======== MATERIAL FOR THIS EXERCISE

(** * 99acresClone: the REST handlers of the property, admin and user routes

    A shallow embedding of the Express route handlers
    (property routes, admin routes, [server/routes/user.routes.js]) and of
    the Mongoose [propertySchema], with the properties the specification
    states about them.

    Conventions of the model.
    - A collection is the list of its documents in store order; a stored
      property is the finite map from its schema paths (dotted, as Mongoose
      and express-validator write them) to its values.
    - A request body is the flattening of a JSON object: the finite map
      from the dotted paths of its leaves (booleans, integers, strings,
      and arrays of them) to these leaves, so that a key with a dot
      stands for a leaf of a nested object; arrays of objects are outside
      the model.
    - A query string is the finite map from its keys to their text: each
      parameter is given once, and a key names a parameter. A key given
      several times or with brackets, which the query parser turns into
      an array or an object, is outside the model.
    - JavaScript numbers are exact rationals extended with NaN, the two
      infinities and the negative zero: neither the rounding nor the
      overflow of binary64 is part of the model.
    - Strings are byte strings; white space is the ASCII white space.
    - An identifier is the text of its 24 hexadecimal digits in lower case,
      which is what the cast of a request's spelling yields.
    - Store calls fail only where a cast, a validator or an index rejects
      their argument: connectivity is assumed. *)

From Stdlib Require Import ZArith QArith Qround Ascii String.
From stdpp Require Import gmap strings list pretty sorting.

Open Scope Z_scope.

(** ** JavaScript numbers and coercions *)

Module Js.

Inductive number :=
  | NaN
  | Inf (neg : bool)
  | NegZero
  | Fin (q : Q).

Definition of_Z (z : Z) : number := Fin (inject_Z z).

Definition qneg (q : Q) : bool := Qle_bool q 0 && negb (Qeq_bool q 0).
Definition qzero (q : Q) : bool := Qeq_bool q 0.

(** Sign bit of a number that is not NaN. *)
Definition sign (n : number) : bool :=
  match n with
  | NaN => false
  | Inf s => s
  | NegZero => true
  | Fin q => qneg q
  end.

Definition is_zero (n : number) : bool :=
  match n with
  | NegZero => true
  | Fin q => qzero q
  | _ => false
  end.

Definition zero (s : bool) : number := if s then NegZero else Fin 0.

(** [a * b] *)
Definition mul (a b : number) : number :=
  match a, b with
  | NaN, _ | _, NaN => NaN
  | Inf s, x | x, Inf s =>
      if is_zero x then NaN else Inf (xorb s (sign x))
  | Fin p, Fin q =>
      if qzero p || qzero q then zero (xorb (qneg p) (qneg q)) else Fin (p * q)
  | x, y => zero (xorb (sign x) (sign y))
  end.

(** [a / b] *)
Definition div (a b : number) : number :=
  match a, b with
  | NaN, _ | _, NaN => NaN
  | Inf _, Inf _ => NaN
  | Inf s, x => Inf (xorb s (sign x))
  | x, Inf s => zero (xorb (sign x) s)
  | x, y =>
      if is_zero y then
        if is_zero x then NaN else Inf (xorb (sign x) (sign y))
      else if is_zero x then zero (xorb (sign x) (sign y))
      else match x, y with
           | Fin p, Fin q => Fin (p / q)
           | _, _ => NaN
           end
  end.

Definition neg (a : number) : number :=
  match a with
  | NaN => NaN
  | Inf s => Inf (negb s)
  | NegZero => Fin 0
  | Fin q => if qzero q then NegZero else Fin (- q)
  end.

(** [a + b] *)
Definition add (a b : number) : number :=
  match a, b with
  | NaN, _ | _, NaN => NaN
  | Inf s, Inf t => if Bool.eqb s t then Inf s else NaN
  | Inf s, _ | _, Inf s => Inf s
  | NegZero, x | x, NegZero => x
  | Fin p, Fin q => Fin (p + q)
  end.

(** [a - b] *)
Definition sub (a b : number) : number := add a (neg b).

(** [Math.ceil] *)
Definition ceil (a : number) : number :=
  match a with
  | Fin q =>
      let c := Qceiling q in
      if (c =? 0) && qneg q then NegZero else of_Z c
  | x => x
  end.

(** [a <= b] and [a >= b] on numbers; every comparison with NaN is false. *)
Definition leb (a b : number) : bool :=
  match a, b with
  | NaN, _ | _, NaN => false
  | Inf true, _ | _, Inf false => true
  | Inf false, _ | _, Inf true => false
  | NegZero, NegZero => true
  | NegZero, Fin q => Qle_bool 0 q
  | Fin p, NegZero => Qle_bool p 0
  | Fin p, Fin q => Qle_bool p q
  end.

Definition eqb (a b : number) : bool := leb a b && leb b a.

Definition isNaN (a : number) : bool :=
  match a with NaN => true | _ => false end.

(** *** Text to number: the [StringNumericLiteral] grammar *)

Definition is_space (c : ascii) : bool :=
  let n := nat_of_ascii c in
  ((9 <=? n) && (n <=? 13))%nat || (n =? 32)%nat.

================

* ASSIGNMENT
Where a line of the data holds "negb", show that line.

* ANSWER FOR THIS EXERCISE
Definition qneg (q : Q) : bool := Qle_bool q 0 && negb (Qeq_bool q 0).
  | Inf s => Inf (negb s)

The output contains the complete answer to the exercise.